Quelle serait l'importance de la suprématie quantique pour la finance et l'économie ? D'abord, l'informatique quantique rendrait les techniques cryptographiques actuelles dangereuses. Les méthodes et les algorithmes devront être modifiés. Cryptographie post-quantique, ou cryptographie résistante quantique, est un secteur d'études florissant à la fois dans le milieu universitaire et auprès d'entreprises impliquées dans la cryptographie.

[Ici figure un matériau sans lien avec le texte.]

(* ===== verification/PlanningTheorems.v ===== *)
(** The properties of the planning of the KV cache, each with a concrete instance, and
    the way from the layers of the workers to a scheduler that works. *)
From Stdlib Require Import ZArith QArith Lia.
From stdpp Require Import base strings countable gmap sets fin_maps sorting list relations.
From S2P Require Import Prelude Request FreeBlockQueue BlockHash BlockPool SingleTypeManager KVCacheCoordinator KVCacheManager SlotContract RequestQueue EncoderCache SchedulerData Scheduler SchedulerEncoder SchedulerInvariant SchedulerRunning SchedulerStep SchedulerLifecycle SchedulerUpdate SchedulerSystem Samples SchedulerSamples KVCacheSpec KVCachePlanning PlanningFacts.
Local Open Scope Z_scope.

(** Two layers of full attention and three of a sliding window, of one page size. *)
Definition one_byte : dtype → Z := λ _, 1.
Definition sample_attn : AttentionSpec := mkAttentionSpec 4 1 1 0 false.
Definition full_layer : KVCacheSpec := FullAttentionSpec sample_attn None None.
Definition window_layer : KVCacheSpec := SlidingWindowSpec sample_attn 8.
Definition hybrid_layers : LayerSpecs :=
  [("full.0", full_layer); ("sw.0", window_layer); ("sw.1", window_layer); ("full.1", full_layer); ("sw.2", window_layer)]%string.
Definition sample_vllm_config (max_model_len : Z) (disable_hybrid : bool) : VllmConfig :=
  mkVllmConfig (mkModelLimits max_model_len 8) None disable_hybrid.

Lemma full_layer_ok : spec_ok one_byte full_layer.
Proof. split; [done|]. by eexists. Qed.
Lemma hybrid_layers_ok : specs_ok one_byte hybrid_layers.
Proof. repeat constructor; (done || by eexists). Qed.
Lemma hybrid_layers_nodup : NoDup hybrid_layers.*1.
Proof. apply (bool_decide_unpack _). vm_compute. done. Qed.

(** * The longest model *)

(** C37: the bisection of [estimate_max_model_len] ends within its fuel and raises nothing;
    its answer is the greatest length up to the configured one whose KV cache fits the
    memory, and 0 when none does: a length fits exactly when it is at most the answer. *)
Theorem estimate_max_model_len_is_greatest get_dtype_size specs avail c :
  specs_ok get_dtype_size specs → 1 <= max_model_len (limits c) →
  ∃ best m, estimate_max_model_len get_dtype_size specs avail c = (Ok best, set_max_model_len m c) ∧
    0 <= best <= max_model_len (limits c) ∧
    ∀ n, 1 <= n <= max_model_len (limits c) → ∃ needed,
      max_memory_usage_bytes get_dtype_size (set_max_model_len n c) specs.*2 = Ok needed ∧
      (needed <= avail ↔ n <= best).
Proof.
  intros Hok Hlen. pose proof (estimate_spec get_dtype_size specs avail c Hok Hlen) as H. unfold wp in H.
  destruct (estimate_max_model_len _ specs avail c) as [[best|e] c']; [|done]. destruct H as ([m ->] & Hb & Hiff).
  exists best, m. split; [done|]. split; [done|]. intros n Hn. eexists.
  split; [by apply max_memory_usage_bytes_ok|]. by apply Hiff.
Qed.

Lemma estimate_max_model_len_is_greatest_witness :
  ∃ best m, estimate_max_model_len one_byte hybrid_layers 200 (sample_vllm_config 1000 false) =
      (Ok best, set_max_model_len m (sample_vllm_config 1000 false)) ∧
    0 <= best <= 1000 ∧
    ∀ n, 1 <= n <= 1000 → ∃ needed,
      max_memory_usage_bytes one_byte (set_max_model_len n (sample_vllm_config 1000 false)) hybrid_layers.*2 = Ok needed ∧
      (needed <= 200 ↔ n <= best).
Proof.
  apply (estimate_max_model_len_is_greatest one_byte hybrid_layers 200 (sample_vllm_config 1000 false) hybrid_layers_ok).
  cbn. lia.
Defined.

(** * The plan of a worker *)

(** C38: a plan that [get_kv_cache_config] makes without an override leaves the
    configuration as it is and is one for which the longest request's cache was found
    to fit; every layer is in exactly one group, whose merged spec has the layer's
    block and page size, and uses exactly one tensor; layers that share a tensor are in
    different groups; every tensor has room for exactly the planned blocks, together
    they fit the memory, and they would not with one more block. *)
Theorem plan_shares_out_memory get_dtype_size specs avail c kv c' :
  specs_ok get_dtype_size specs → specs ≠ [] → NoDup specs.*1 → 1 <= max_model_len (limits c) →
  num_gpu_blocks_override c = None →
  get_kv_cache_config get_dtype_size specs avail c = (Ok kv, c') →
  c' = c ∧ memory get_dtype_size c specs.*2 <= avail ∧
  ∃ p, 0 < p ∧ planned get_dtype_size specs avail kv p.
Proof.
  intros Hok Hne Hnd Hlen Ho E.
  destruct (get_kv_cache_config_planned get_dtype_size specs avail c kv c' Hok Hne Hnd Hlen Ho E) as (-> & _ & ? & ?). done.
Qed.

Definition hybrid_plan : KVCacheConfig :=
  or_else _get_kv_cache_config_attention_free (get_kv_cache_config one_byte hybrid_layers 500 (sample_vllm_config 32 false)).1.
Lemma plan_shares_out_memory_witness :
  (layer_names <$> kv_cache_groups hybrid_plan) = [["full.0"; "full.1"]; ["sw.0"; "sw.1"]; ["sw.2"]]%string ∧
  num_blocks hybrid_plan = 31 ∧
  sample_vllm_config 32 false = sample_vllm_config 32 false ∧
  memory one_byte (sample_vllm_config 32 false) hybrid_layers.*2 <= 500 ∧
  ∃ p, 0 < p ∧ planned one_byte hybrid_layers 500 hybrid_plan p.
Proof.
  split; [vm_compute; reflexivity|]. split; [vm_compute; reflexivity|].
  apply (plan_shares_out_memory one_byte hybrid_layers 500 (sample_vllm_config 32 false) hybrid_plan (sample_vllm_config 32 false)
    hybrid_layers_ok); [done|exact hybrid_layers_nodup|done|done|]. vm_compute. reflexivity.
Defined.

(** * The agreement of the workers *)

(** When the workers' groups have the same specs, in whatever order, and the specs
    can be compared, [unify_kv_cache_configs] succeeds: every worker keeps its groups and
    tensors, the specs of the groups come in one order for all workers, and all have the
    number of blocks of the worker with the fewest. *)
Theorem workers_agree kv0 rest :
  (∀ kv, kv ∈ rest → group_specs (kv_cache_groups kv) ≡ₚ group_specs (kv_cache_groups kv0)) →
  comparable (group_specs (kv_cache_groups kv0)) →
  ∃ specs n kvs, unify_kv_cache_configs (kv0 :: rest) = Ok kvs ∧
    n ∈ num_blocks <$> kv0 :: rest ∧ Forall2 (agreed specs n) (kv0 :: rest) kvs.
Proof. apply unify_spec. Qed.

Definition worker_plan (n : Z) (groups : list (string * KVCacheSpec)) : KVCacheConfig :=
  mkKVCacheConfig n [] ((λ '(name, s), mkKVCacheGroupSpec [name] s) <$> groups).
Lemma workers_agree_witness :
  ∃ specs n kvs, unify_kv_cache_configs
      [worker_plan 9 [("sw.0", window_layer); ("full.0", full_layer)]%string; worker_plan 7 [("full.9", full_layer); ("sw.9", window_layer)]%string] = Ok kvs ∧
    n ∈ [9; 7] ∧ Forall2 (agreed specs n)
      [worker_plan 9 [("sw.0", window_layer); ("full.0", full_layer)]%string; worker_plan 7 [("full.9", full_layer); ("sw.9", window_layer)]%string] kvs.
Proof.
  apply (workers_agree (worker_plan 9 [("sw.0", window_layer); ("full.0", full_layer)]%string)
           [worker_plan 7 [("full.9", full_layer); ("sw.9", window_layer)]%string]).
  - intros kv ->%list_elem_of_singleton. apply Permutation_swap.
  - intros x y [->|[->|?%not_elem_of_nil]%elem_of_cons]%elem_of_cons [->|[->|?%not_elem_of_nil]%elem_of_cons]%elem_of_cons;
      try done; eexists; vm_compute; reflexivity.
Defined.

(** * From the plan to the scheduler *)
Lemma one_full_group_config kv caching : one_full_group kv → full_config kv caching.
Proof.
  intros (Hn & g & a & w & c & Hg & Hs & Hb). split; [done| |by intros _; exists g].
  intros g'. rewrite Hg. intros ->%list_elem_of_singleton. eauto.
Qed.

Lemma one_full_group_init kv max_model_len caching eagle stats ev :
  one_full_group kv → ∃ m, KVCacheManager_init kv max_model_len caching eagle stats ev = Ok m.
Proof.
  intros (Hn & g & a & w & c & Hg & Hs & Hb). unfold KVCacheManager_init, get_kv_cache_coordinator, base_init. rewrite Hg.
  rewrite decide_False by done.
  destruct (BlockPool_init_spec (num_blocks kv) caching ev) as (p & Hp & _); [lia|].
  destruct caching; cbn [fmap list_fmap remove_dups negb mbind outcome_bind]; rewrite Hp; cbn [mbind outcome_bind]; eauto.
Qed.

(** C39: when hybrid plans are disabled and every worker has a layer of full attention,
    the number of blocks and the plan that [_initialize_kv_caches] gives are accepted by
    the scheduler's constructor: the new scheduler is there, and, if it is synchronous and
    first come first served, without KV connector and adapter limit ([config_ok]), no
    operation raises in any state it reaches. *)
Theorem planned_engine_never_raises {C G} `{!KVConnector C, !StructuredOutputManager G} hf none
    `{!CollisionFree hf none} slice truthy tok cfg caching eagle ev ecs inc g get_dtype_size specs mem synced c n cpu kv kvs c' :
  structured_total (G := G) → config_ok cfg → is_async cfg = false → 0 <= max_num_running_reqs cfg →
  Forall (full_worker get_dtype_size) specs → disable_hybrid_kv_cache_manager c = true → num_gpu_blocks_override c = None →
  1 <= max_model_len (limits c) → 0 <= max_num_batched_tokens (limits c) →
  _initialize_kv_caches get_dtype_size specs mem synced c = (Ok (n, cpu, kv, kvs), c') →
  ∃ s : Scheduler C G, Scheduler_init cfg kv caching eagle ev n ecs inc None g = Ok s ∧ c' = c ∧
    ∀ s', rtc (engine_step hf none slice truthy tok) s s' → never_raises hf none slice truthy tok s'.
Proof.
  intros Hst Hcfg Has Hmax Hw Hd Ho Hlen Hb Hinit.
  apply initialize_one_full in Hinit as (-> & -> & _ & Hone); try done.
  destruct (one_full_group_init kv (Scheduler.max_model_len cfg) caching eagle (cfg_log_stats cfg) ev Hone) as [m Hm].
  assert (∃ s : Scheduler C G, Scheduler_init cfg kv caching eagle ev (num_blocks kv) ecs inc None g = Ok s) as [s Hs].
  { unfold Scheduler_init. rewrite decide_False by (intros [[? ?] _]; done). rewrite decide_True by (destruct Hone; lia).
    rewrite Hm. cbn [mbind outcome_bind]. eauto. }
  exists s. split; [done|]. split; [done|]. intros s' Hr. apply (engine_ok_never_raises hf none slice truthy tok Hst).
  eapply (engine_reachable_ok hf none slice truthy tok Hst); [|exact Hr].
  destruct (Scheduler_init_spec hf none tok cfg kv caching eagle ev (num_blocks kv) ecs inc g s Hcfg Hmax) as (Hok & Hc & _);
    [by apply one_full_group_config|exact Hs|]. split; [done|by rewrite Hc].
Qed.

Lemma hybrid_worker : full_worker one_byte hybrid_layers.
Proof.
  split; [exact hybrid_layers_ok|repeat constructor|exact hybrid_layers_nodup|].
  exists full_layer. split; [by left|done].
Qed.
Definition unified_plan : KVCacheConfig :=
  mkKVCacheConfig 12 (kv_cache_tensors (or_else _get_kv_cache_config_attention_free
      (get_kv_cache_config one_byte hybrid_layers 500 (sample_vllm_config 32 true)).1))
    [mkKVCacheGroupSpec hybrid_layers.*1 (FullAttentionSpec sample_attn (Some 8) None)].
Lemma planned_engine_never_raises_witness :
  ∃ s : Scheduler unit unit, Scheduler_init sample_cfg unified_plan true false false 12 0 false None tt = Ok s ∧
    sample_vllm_config 32 true = sample_vllm_config 32 true ∧
    ∀ s', rtc (engine_step sample_hash sample_none (λ h _ _, h) (λ _, false) sample_tok) s s' →
      never_raises sample_hash sample_none (λ h _ _, h) (λ _, false) sample_tok s'.
Proof.
  apply (planned_engine_never_raises sample_hash sample_none (λ h _ _, h) (λ _, false) sample_tok sample_cfg true false false 0 false tt
    one_byte [hybrid_layers] [500] None (sample_vllm_config 32 true) 12 0 unified_plan [unified_plan]).
  - exact no_structured_output_total.
  - exact sample_cfg_ok.
  - done.
  - done.
  - constructor; [exact hybrid_worker|constructor].
  - done.
  - done.
  - done.
  - done.
  - vm_compute. reflexivity.
Defined.

(** * Where the planning does not do what it means to *)

(** Room for exactly 16 tokens of one layer, and a request of 13. *)
Definition tight_layers : LayerSpecs := [("full.0"%string, full_layer)].
Definition tight_plan : KVCacheConfig :=
  mkKVCacheConfig 4 [mkKVCacheTensor 32 ["full.0"%string]] [mkKVCacheGroupSpec ["full.0"%string] full_layer].
Definition tight_cfg : SchedulerConfig :=
  mkSchedulerConfig FCFS 2 32 16 0 true false None false 0 0 false 4 0 false.
Definition tight_request : Request := sample_request_of "t" 0 0 (Z.of_nat <$> seq 1 13).
Definition tight_scheduler : M (Scheduler unit unit) unit :=
  add_request tight_request 0 ;; schedule sample_hash sample_none 0 ;; mret tt.

(** C40: the planning accepts the memory of exactly one request of the maximal length, but
    one of the blocks becomes the null block: a request that is shorter than the maximal
    length, alone in the scheduler and within its budget, then waits forever: a first step
    schedules nothing, and every later one schedules nothing and leaves the state as it is. *)
Theorem accepted_memory_starves_request :
  get_kv_cache_config one_byte tight_layers 32 (sample_vllm_config 16 false) = (Ok tight_plan, sample_vllm_config 16 false) ∧
  num_tokens tight_request < Scheduler.max_model_len tight_cfg ∧
  ∃ s0 s, Scheduler_init tight_cfg tight_plan false false false 4 0 false None tt = Ok s0 ∧
    tight_scheduler s0 = (Ok tt, s) ∧ queue_refs (waiting s) = ["t"%string] ∧
    ∀ now, ∃ out, schedule sample_hash sample_none now s = (Ok out, s) ∧ num_scheduled_tokens out = [].
Proof.
  split; [vm_compute; reflexivity|]. split; [vm_compute; reflexivity|].
  eexists _, _. split; [vm_compute; reflexivity|]. split; [vm_compute; reflexivity|]. split; [vm_compute; reflexivity|].
  intros now. eexists. split; vm_compute; reflexivity.
Qed.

Certaines entreprises proposent déjà des produits pour la cryptographie post-quantique, ce qui sera une grosse affaire.
Intuition, pas la force brute
Mais les changements majeurs concerneraient probablement l'intelligence artificielle (IA) et l'apprentissage automatique. Le fait est que nous ne savons pas comment fonctionnent l'intuition humaine et la résolution de problèmes. Finalement, les ordinateurs résolvent les problèmes avec une approche de force brute en examinant différentes alternatives et en choisissant la meilleure. L'espace de recherche des ordinateurs quantiques pourrait être des milliers de fois plus grand que l'espace de recherche considéré par les ordinateurs actuels. Il deviendrait possible de synthétiser une conception à partir de spécifications et les machines pourraient devenir plus "créatives" grâce à la capacité d'explorer une vaste gamme de solutions de conception possibles. Dans les domaines de la finance et de l'économie, l'informatique quantique pourrait conduire à analyser un grand espace de données hétérogènes pour faire des prévisions financières et comprendre des phénomènes économiques.
Au milieu d'un tel espoir, la prudence s'impose :les données financières et économiques sont vraiment complexes, et l'analyse ne mènera pas nécessairement à des prévisions plus précises étant donné la complexité des données. La complexité et la non-stationnarité des données peuvent défier l'analyse. En d'autres termes, on peut se demander si l'utilisation de l'informatique quantique réduira l'incertitude.
L'effet global de l'informatique quantique sur la vie économique et sociale dépendra de l'utilisation qui sera faite de cet outil – et qui découle de décisions humaines plutôt que d'être forcé par la connaissance elle-même.
Cet article est republié à partir de The Conversation sous une licence Creative Commons. Lire l'article original.